Print, exactly as they appear in the listing below, the lines from the line with "and size, never for iteration order." to the line with "From stdpp Require", with both end lines kept.
◆ ◆ ◆ ◆ ◆ ◆ ◆
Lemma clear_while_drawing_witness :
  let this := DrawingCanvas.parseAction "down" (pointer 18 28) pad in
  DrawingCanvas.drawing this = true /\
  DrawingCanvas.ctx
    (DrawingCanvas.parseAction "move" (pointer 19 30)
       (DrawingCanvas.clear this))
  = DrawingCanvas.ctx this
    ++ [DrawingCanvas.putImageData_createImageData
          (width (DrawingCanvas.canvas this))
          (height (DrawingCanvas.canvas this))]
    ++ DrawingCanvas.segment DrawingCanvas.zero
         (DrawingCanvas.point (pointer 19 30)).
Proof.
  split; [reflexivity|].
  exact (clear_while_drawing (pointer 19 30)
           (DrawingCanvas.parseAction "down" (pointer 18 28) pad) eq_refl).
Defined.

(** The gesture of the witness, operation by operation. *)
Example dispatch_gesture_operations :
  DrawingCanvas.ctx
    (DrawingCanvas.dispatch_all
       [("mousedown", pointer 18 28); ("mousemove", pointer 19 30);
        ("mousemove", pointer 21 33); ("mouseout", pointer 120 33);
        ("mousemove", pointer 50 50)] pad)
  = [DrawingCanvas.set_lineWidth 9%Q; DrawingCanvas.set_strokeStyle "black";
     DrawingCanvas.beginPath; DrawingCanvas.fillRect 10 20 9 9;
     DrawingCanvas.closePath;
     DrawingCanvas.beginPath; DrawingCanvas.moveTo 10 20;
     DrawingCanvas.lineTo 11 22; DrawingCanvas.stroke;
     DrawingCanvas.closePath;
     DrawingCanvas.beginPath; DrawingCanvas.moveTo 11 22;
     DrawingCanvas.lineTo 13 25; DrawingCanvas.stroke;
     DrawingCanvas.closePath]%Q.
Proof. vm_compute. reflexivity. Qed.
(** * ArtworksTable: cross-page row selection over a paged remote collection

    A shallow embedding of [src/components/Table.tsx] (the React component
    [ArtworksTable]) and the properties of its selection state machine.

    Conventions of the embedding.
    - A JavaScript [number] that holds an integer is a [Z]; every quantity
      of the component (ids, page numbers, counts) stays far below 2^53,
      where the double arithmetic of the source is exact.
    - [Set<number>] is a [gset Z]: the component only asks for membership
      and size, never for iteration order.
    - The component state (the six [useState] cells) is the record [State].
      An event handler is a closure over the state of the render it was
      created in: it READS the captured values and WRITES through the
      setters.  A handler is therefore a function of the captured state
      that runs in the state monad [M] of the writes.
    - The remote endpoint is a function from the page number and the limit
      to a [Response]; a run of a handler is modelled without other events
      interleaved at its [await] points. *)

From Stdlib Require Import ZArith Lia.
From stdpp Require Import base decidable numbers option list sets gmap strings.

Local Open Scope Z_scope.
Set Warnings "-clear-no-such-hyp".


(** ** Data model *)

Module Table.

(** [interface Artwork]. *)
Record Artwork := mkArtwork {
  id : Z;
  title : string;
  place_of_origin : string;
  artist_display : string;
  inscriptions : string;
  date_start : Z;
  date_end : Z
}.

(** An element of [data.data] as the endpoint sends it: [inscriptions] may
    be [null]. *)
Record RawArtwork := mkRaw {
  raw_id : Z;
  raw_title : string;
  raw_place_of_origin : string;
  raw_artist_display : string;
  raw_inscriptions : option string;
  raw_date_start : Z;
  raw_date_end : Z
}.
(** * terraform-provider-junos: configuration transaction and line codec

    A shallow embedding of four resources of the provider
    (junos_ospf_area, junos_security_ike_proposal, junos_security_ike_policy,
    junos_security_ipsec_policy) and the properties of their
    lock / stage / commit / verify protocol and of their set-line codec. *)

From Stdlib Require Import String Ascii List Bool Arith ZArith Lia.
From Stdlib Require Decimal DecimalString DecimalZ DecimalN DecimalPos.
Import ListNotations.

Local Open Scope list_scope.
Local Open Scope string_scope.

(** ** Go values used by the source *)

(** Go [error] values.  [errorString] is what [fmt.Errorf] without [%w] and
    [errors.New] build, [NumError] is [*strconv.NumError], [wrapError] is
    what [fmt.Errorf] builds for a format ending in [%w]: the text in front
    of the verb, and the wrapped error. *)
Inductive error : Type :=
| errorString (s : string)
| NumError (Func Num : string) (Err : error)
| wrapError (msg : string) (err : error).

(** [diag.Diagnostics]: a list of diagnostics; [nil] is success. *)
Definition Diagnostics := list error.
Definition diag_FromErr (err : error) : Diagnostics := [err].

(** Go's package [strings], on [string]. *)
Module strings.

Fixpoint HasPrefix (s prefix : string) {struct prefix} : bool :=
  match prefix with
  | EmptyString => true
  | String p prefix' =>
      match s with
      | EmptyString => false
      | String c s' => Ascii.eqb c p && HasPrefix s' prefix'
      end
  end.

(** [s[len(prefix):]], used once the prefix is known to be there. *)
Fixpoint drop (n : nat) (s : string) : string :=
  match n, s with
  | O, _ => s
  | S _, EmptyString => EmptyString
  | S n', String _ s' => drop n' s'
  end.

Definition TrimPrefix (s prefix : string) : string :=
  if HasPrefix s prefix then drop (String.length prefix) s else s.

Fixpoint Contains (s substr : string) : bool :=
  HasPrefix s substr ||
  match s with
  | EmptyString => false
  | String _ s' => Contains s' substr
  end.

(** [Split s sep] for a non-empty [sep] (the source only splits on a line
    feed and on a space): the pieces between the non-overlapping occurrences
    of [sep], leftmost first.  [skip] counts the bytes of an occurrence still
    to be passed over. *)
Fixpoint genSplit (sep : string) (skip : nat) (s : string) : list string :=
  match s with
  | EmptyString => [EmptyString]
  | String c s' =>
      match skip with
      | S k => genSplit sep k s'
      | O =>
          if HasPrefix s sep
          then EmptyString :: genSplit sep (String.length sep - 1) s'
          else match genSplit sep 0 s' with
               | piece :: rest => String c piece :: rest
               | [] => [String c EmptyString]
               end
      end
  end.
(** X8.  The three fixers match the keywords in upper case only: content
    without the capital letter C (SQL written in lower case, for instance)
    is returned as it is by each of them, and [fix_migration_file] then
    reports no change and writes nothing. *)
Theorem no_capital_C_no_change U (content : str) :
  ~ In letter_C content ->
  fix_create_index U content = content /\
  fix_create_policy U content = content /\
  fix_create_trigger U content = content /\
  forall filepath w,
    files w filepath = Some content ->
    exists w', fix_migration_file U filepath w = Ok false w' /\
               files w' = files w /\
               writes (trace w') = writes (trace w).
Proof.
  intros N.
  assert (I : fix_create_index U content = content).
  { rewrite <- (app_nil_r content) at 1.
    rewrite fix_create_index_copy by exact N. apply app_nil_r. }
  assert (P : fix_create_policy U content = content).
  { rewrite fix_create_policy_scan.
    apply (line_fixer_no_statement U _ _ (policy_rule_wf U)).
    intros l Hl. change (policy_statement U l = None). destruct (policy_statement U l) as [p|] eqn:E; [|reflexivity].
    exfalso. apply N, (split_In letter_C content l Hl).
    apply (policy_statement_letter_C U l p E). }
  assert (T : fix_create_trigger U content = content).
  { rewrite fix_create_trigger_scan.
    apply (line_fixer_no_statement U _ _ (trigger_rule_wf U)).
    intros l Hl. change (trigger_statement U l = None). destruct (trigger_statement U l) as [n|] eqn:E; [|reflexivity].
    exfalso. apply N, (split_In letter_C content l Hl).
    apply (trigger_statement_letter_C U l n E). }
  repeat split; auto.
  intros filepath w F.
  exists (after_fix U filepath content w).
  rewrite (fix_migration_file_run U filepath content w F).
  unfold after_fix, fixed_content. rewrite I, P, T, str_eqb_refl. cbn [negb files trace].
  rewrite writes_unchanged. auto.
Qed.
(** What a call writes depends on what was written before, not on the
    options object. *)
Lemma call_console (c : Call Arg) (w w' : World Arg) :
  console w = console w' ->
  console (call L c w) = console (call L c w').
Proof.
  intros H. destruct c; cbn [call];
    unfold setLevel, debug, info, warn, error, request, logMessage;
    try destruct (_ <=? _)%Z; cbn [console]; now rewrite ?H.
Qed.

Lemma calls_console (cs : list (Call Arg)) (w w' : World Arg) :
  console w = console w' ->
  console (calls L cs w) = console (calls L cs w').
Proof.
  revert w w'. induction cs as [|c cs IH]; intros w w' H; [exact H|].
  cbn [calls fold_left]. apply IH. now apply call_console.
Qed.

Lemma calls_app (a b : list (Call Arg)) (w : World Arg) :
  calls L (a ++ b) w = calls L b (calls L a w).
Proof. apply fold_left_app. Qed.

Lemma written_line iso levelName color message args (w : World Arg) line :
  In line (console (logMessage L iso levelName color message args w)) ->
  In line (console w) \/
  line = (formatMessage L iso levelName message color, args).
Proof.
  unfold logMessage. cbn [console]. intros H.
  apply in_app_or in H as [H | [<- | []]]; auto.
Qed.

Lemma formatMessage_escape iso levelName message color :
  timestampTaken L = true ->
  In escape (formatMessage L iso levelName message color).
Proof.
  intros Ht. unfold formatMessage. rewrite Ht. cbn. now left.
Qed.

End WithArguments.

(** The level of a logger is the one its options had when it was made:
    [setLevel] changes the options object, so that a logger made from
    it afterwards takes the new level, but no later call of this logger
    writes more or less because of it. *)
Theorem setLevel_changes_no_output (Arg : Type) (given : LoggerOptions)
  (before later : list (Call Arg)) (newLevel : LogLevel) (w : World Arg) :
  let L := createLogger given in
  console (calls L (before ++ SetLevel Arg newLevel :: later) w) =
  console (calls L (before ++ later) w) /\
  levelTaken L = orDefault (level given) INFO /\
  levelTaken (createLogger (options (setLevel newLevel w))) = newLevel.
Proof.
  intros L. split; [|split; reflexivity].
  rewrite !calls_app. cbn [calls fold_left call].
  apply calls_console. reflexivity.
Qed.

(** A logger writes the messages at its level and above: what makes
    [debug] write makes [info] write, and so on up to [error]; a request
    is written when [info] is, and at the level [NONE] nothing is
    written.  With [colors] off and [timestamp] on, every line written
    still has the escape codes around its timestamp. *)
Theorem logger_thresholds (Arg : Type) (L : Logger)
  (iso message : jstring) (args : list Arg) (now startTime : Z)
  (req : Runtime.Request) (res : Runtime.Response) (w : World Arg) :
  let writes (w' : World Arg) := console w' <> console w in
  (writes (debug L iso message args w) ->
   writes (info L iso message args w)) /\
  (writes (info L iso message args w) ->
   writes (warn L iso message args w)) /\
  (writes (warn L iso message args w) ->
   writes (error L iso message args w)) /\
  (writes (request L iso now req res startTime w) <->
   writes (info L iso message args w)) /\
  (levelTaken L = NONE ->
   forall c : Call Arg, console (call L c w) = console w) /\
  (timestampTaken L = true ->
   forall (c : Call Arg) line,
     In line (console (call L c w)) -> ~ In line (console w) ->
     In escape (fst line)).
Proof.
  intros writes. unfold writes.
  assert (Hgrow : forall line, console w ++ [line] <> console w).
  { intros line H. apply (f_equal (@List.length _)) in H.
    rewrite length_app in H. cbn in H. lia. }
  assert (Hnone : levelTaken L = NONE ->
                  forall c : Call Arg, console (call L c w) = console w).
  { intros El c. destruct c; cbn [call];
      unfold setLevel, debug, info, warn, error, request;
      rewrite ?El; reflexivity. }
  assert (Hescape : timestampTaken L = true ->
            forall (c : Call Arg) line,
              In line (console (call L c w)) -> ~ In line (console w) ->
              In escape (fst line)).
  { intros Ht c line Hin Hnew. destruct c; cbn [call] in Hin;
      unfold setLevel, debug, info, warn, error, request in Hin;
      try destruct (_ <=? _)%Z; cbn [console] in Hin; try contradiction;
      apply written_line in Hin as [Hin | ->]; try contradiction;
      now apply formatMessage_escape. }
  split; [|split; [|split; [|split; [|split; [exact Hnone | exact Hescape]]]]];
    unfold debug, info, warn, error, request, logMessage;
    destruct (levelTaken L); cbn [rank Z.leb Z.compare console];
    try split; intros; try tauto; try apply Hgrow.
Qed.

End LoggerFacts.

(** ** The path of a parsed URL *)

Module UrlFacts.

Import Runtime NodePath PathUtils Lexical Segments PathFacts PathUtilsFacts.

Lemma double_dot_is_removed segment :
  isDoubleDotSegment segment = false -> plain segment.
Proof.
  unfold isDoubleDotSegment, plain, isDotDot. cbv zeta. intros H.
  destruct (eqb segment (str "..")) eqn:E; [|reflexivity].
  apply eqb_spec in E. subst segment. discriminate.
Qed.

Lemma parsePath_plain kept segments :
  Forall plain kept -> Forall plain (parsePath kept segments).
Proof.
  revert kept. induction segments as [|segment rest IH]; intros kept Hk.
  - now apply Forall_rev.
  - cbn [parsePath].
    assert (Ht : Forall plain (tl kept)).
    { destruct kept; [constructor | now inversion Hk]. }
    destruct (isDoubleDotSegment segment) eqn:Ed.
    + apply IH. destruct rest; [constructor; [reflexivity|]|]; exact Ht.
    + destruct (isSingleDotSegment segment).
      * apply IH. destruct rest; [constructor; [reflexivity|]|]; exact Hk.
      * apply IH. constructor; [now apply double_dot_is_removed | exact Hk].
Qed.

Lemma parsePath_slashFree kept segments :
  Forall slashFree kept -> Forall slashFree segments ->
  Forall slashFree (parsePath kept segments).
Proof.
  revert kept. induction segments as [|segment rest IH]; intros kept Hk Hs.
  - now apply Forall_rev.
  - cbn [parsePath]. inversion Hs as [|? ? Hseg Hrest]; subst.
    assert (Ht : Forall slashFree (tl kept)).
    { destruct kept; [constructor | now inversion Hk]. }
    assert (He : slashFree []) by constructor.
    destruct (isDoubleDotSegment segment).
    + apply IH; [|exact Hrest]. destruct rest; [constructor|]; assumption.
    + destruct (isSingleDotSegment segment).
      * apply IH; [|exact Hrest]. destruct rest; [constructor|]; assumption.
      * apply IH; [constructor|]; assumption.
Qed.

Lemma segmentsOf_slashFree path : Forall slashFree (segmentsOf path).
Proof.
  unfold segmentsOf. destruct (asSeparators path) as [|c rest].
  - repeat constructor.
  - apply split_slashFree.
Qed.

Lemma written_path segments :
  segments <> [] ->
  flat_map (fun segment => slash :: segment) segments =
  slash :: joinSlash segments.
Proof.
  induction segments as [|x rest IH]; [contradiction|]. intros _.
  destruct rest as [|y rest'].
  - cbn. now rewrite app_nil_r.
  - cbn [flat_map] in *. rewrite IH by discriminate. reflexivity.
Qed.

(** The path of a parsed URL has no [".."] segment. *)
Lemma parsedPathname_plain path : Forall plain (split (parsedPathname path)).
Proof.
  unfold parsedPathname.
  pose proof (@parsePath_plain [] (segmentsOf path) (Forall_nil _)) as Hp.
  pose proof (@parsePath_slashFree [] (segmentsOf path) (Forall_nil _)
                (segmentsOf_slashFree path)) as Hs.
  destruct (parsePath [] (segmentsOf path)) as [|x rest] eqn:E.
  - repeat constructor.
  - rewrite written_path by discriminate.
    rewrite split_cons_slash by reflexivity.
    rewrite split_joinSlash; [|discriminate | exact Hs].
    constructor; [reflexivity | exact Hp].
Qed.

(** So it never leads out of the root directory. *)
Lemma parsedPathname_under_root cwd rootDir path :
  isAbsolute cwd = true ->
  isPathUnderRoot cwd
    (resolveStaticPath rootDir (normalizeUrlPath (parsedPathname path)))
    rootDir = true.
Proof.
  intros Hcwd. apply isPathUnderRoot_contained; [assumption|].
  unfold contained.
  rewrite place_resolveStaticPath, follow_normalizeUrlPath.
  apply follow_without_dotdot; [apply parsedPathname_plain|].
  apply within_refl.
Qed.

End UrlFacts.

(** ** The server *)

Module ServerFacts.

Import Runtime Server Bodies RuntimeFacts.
◆ ◆ ◆ ◆ ◆ ◆ ◆
> Result
      and size, never for iteration order.
    - The component state (the six [useState] cells) is the record [State].
      An event handler is a closure over the state of the render it was
      created in: it READS the captured values and WRITES through the
      setters.  A handler is therefore a function of the captured state
      that runs in the state monad [M] of the writes.
    - The remote endpoint is a function from the page number and the limit
      to a [Response]; a run of a handler is modelled without other events
      interleaved at its [await] points. *)

From Stdlib Require Import ZArith Lia.
From stdpp Require Import base decidable numbers option list sets gmap strings.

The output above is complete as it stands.